Al St. John's association with his uncle, Roscoe "Fatty" Arbuckle, was central to his film career. Arbuckle first brought St. John to the Keystone set in 1913; over the years to follow, Arbuckle routinely employed St. John in playing rubes, rivals and other parts in support of his popular "Fatty" character. When Arbuckle left Keystone in early 1917 to form the Comique Comedy unit at Paramount, he and St.

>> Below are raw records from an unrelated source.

(* ===== verification/NormalizeStores.v ===== *)
(** * Normalization: InfluxDB, OpenBao and Passbolt

    The normalizers of [netbox_rpc/domain/normalization.py] for the InfluxDB family, the
    Debian 13 installer of InfluxDB 3, the closed OpenBao catalog and the Passbolt
    migration. *)

From S2P Require Import Prelude PyValue CredentialContract Spans PyRegex SecretPatterns.
From S2P Require Import Protected Contracts Backends CredentialAuthority Targets Akvorado Admission.
From S2P Require Import Normalize NormalizeServices.
Import JsonNotations.

Local Open Scope Z_scope.

(** ** InfluxDB *)

Section InfluxPatterns.
Local Open Scope re_scope.
Definition path_part : re := cls EmptyString ++ star (cls "._@+-").
Definition _INFLUXDB_RELATIVE_PATH_RE : re :=
dotdot_ahead ++ path_part ++ rep 0 7 (ch 47%N ++ path_part) ++ ch 46%N
++ (lit "conf" || lit "toml" || lit "json" || lit "yaml" || lit "yml" || lit "py" || lit "txt" || lit "crt" || lit "pem").
Definition _INFLUXDB_SNAPSHOT_ID_RE : re := rep 8 8 digits_re ++ lit "T" ++ rep 12 12 digits_re ++ lit "Z".
Definition _INFLUXDB_FORBIDDEN_PATH_PART_RE : re :=
lit_i "secret" || lit_i "token" || lit_i "password" || lit_i "private".
Definition _INFLUXDB_SECRET_ASSIGNMENT_RE : re :=
(RBol || (RSet (chars ",{") ++ star space) || (ch 45%N ++ plus space))
++ quote ++ key_run true ++ secret_word true ++ key_run true ++ quote
++ star space ++ RSet (chars ":=") ++ star space
++ quote ++ RNotLook (ch 47%N) ++ plus (RSet (fun c => negb (is_space c || oneof [DQ; SQ] c))).
Definition _INFLUXDB_PRIVATE_KEY_RE : re := _AKVORADO_PRIVATE_KEY_RE.
Definition _INFLUXDB_AUTHORIZATION_RE : re :=
RWordB ++ (lit_i "authorization" || lit_i "bearer") ++ star space ++ RSet (chars ":=") ++ star space
++ quote ++ plus (RSet (fun c => negb (is_space c || oneof [DQ; SQ] c))).
Definition _INFLUXDB_URL_CREDENTIAL_RE : re := _AKVORADO_URL_CREDENTIAL_RE.
Definition _INFLUXDB_RESOURCE_NAME_RE : re := named ".-" 127.
Definition _INFLUXDB_USERNAME_RE : re := named "._@-" 63.
Definition _INFLUXDB_SECRET_NAME_RE : re := named "._ -" 159.
Definition _INFLUXDB_SECRET_REF_RE : re :=
lit "nms-secret:" ++ rep 8 8 hex ++ ch 45%N ++ rep 4 4 hex ++ ch 45%N ++ RSet (between 49 53) ++ rep 3 3 hex
++ ch 45%N ++ RSet (chars "89abAB") ++ rep 3 3 hex ++ ch 45%N ++ rep 12 12 hex.

Definition segment_run : re := plus (cls "._-").
Definition _INFLUXDB3_ABSOLUTE_PATH_RE : re := ch 47%N ++ segment_run ++ star (ch 47%N ++ segment_run).
Definition _INFLUXDB3_NODE_ID_RE : re := plus (cls EmptyString) ++ opt (star (cls "-") ++ cls EmptyString).
Definition bind_host_re : re := cls EmptyString ++ rep 0 252 (cls ".-").
Definition bind_port_re : re := rep 1 5 digits_re.
Definition _INFLUXDB3_BIND_RE : re := bind_host_re ++ ch 58%N ++ bind_port_re.
Definition _INFLUXDB3_WAL_FLUSH_INTERVAL_RE : re := rep 1 9 digits_re ++ (lit "ms" || lit "s").
Definition _INFLUXDB3_LOG_FILTER_RE : re := rep 1 128 (cls "_=,.-").
Definition _INFLUXDB3_PACKAGE_VERSION_RE : re := rep 1 64 (cls ".+:~_-").

Definition _OPENBAO_NAME_RE : re := named "_.-" 127.
Definition _OPENBAO_MOUNT_PATH_RE : re := named "_.-" 63 ++ star (ch 47%N ++ named "_.-" 63) ++ opt (ch 47%N).
Definition lower_digit (extra : string) (c : char) : bool := between 97 122 c || digit c || chars extra c.
Definition _OPENBAO_APPROLE_SEGMENT_RE : re := RSet (lower_digit EmptyString) ++ rep 0 62 (RSet (lower_digit "_-")).
Definition _OPENBAO_ENGINE_SLUG_RE : re := RSet (lower_digit EmptyString) ++ rep 0 62 (RSet (lower_digit "-")).

Definition _PASSBOLT_SAFE_NAME_RE : re := named "_.-" 127.
Definition _PASSBOLT_DB_NAME_RE : re := rep 1 64 (cls "_").
Definition _PASSBOLT_ENV_NAME_RE : re :=
RSet (fun c => ascii_letter c || chars "_" c)%bool ++ rep 0 63 (cls "_").
Definition _PASSBOLT_PATH_SAFE_CHARS_RE : re := ch 47%N ++ rep 1 254 (cls "._/-").
Definition _PASSBOLT_HOST_RE : re := labels.
Definition _PASSBOLT_POSIX_USER_RE : re := _POSIX_USERNAME_RE.
End InfluxPatterns.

John were joined by stage comedian Buster Keaton, and the three created a singular cycle of silent comedies that exploited their matched acrobatic abilities and hard-driving capabilities in slapstick. This section represents onscreen appearances in films by St. John with either Arbuckle, Keaton or both, and it remains the most accessible area of Al St. John's silent comedy work. Arbuckle-directed comedies starring Al St. John are listed in the "Starring St. John" section above.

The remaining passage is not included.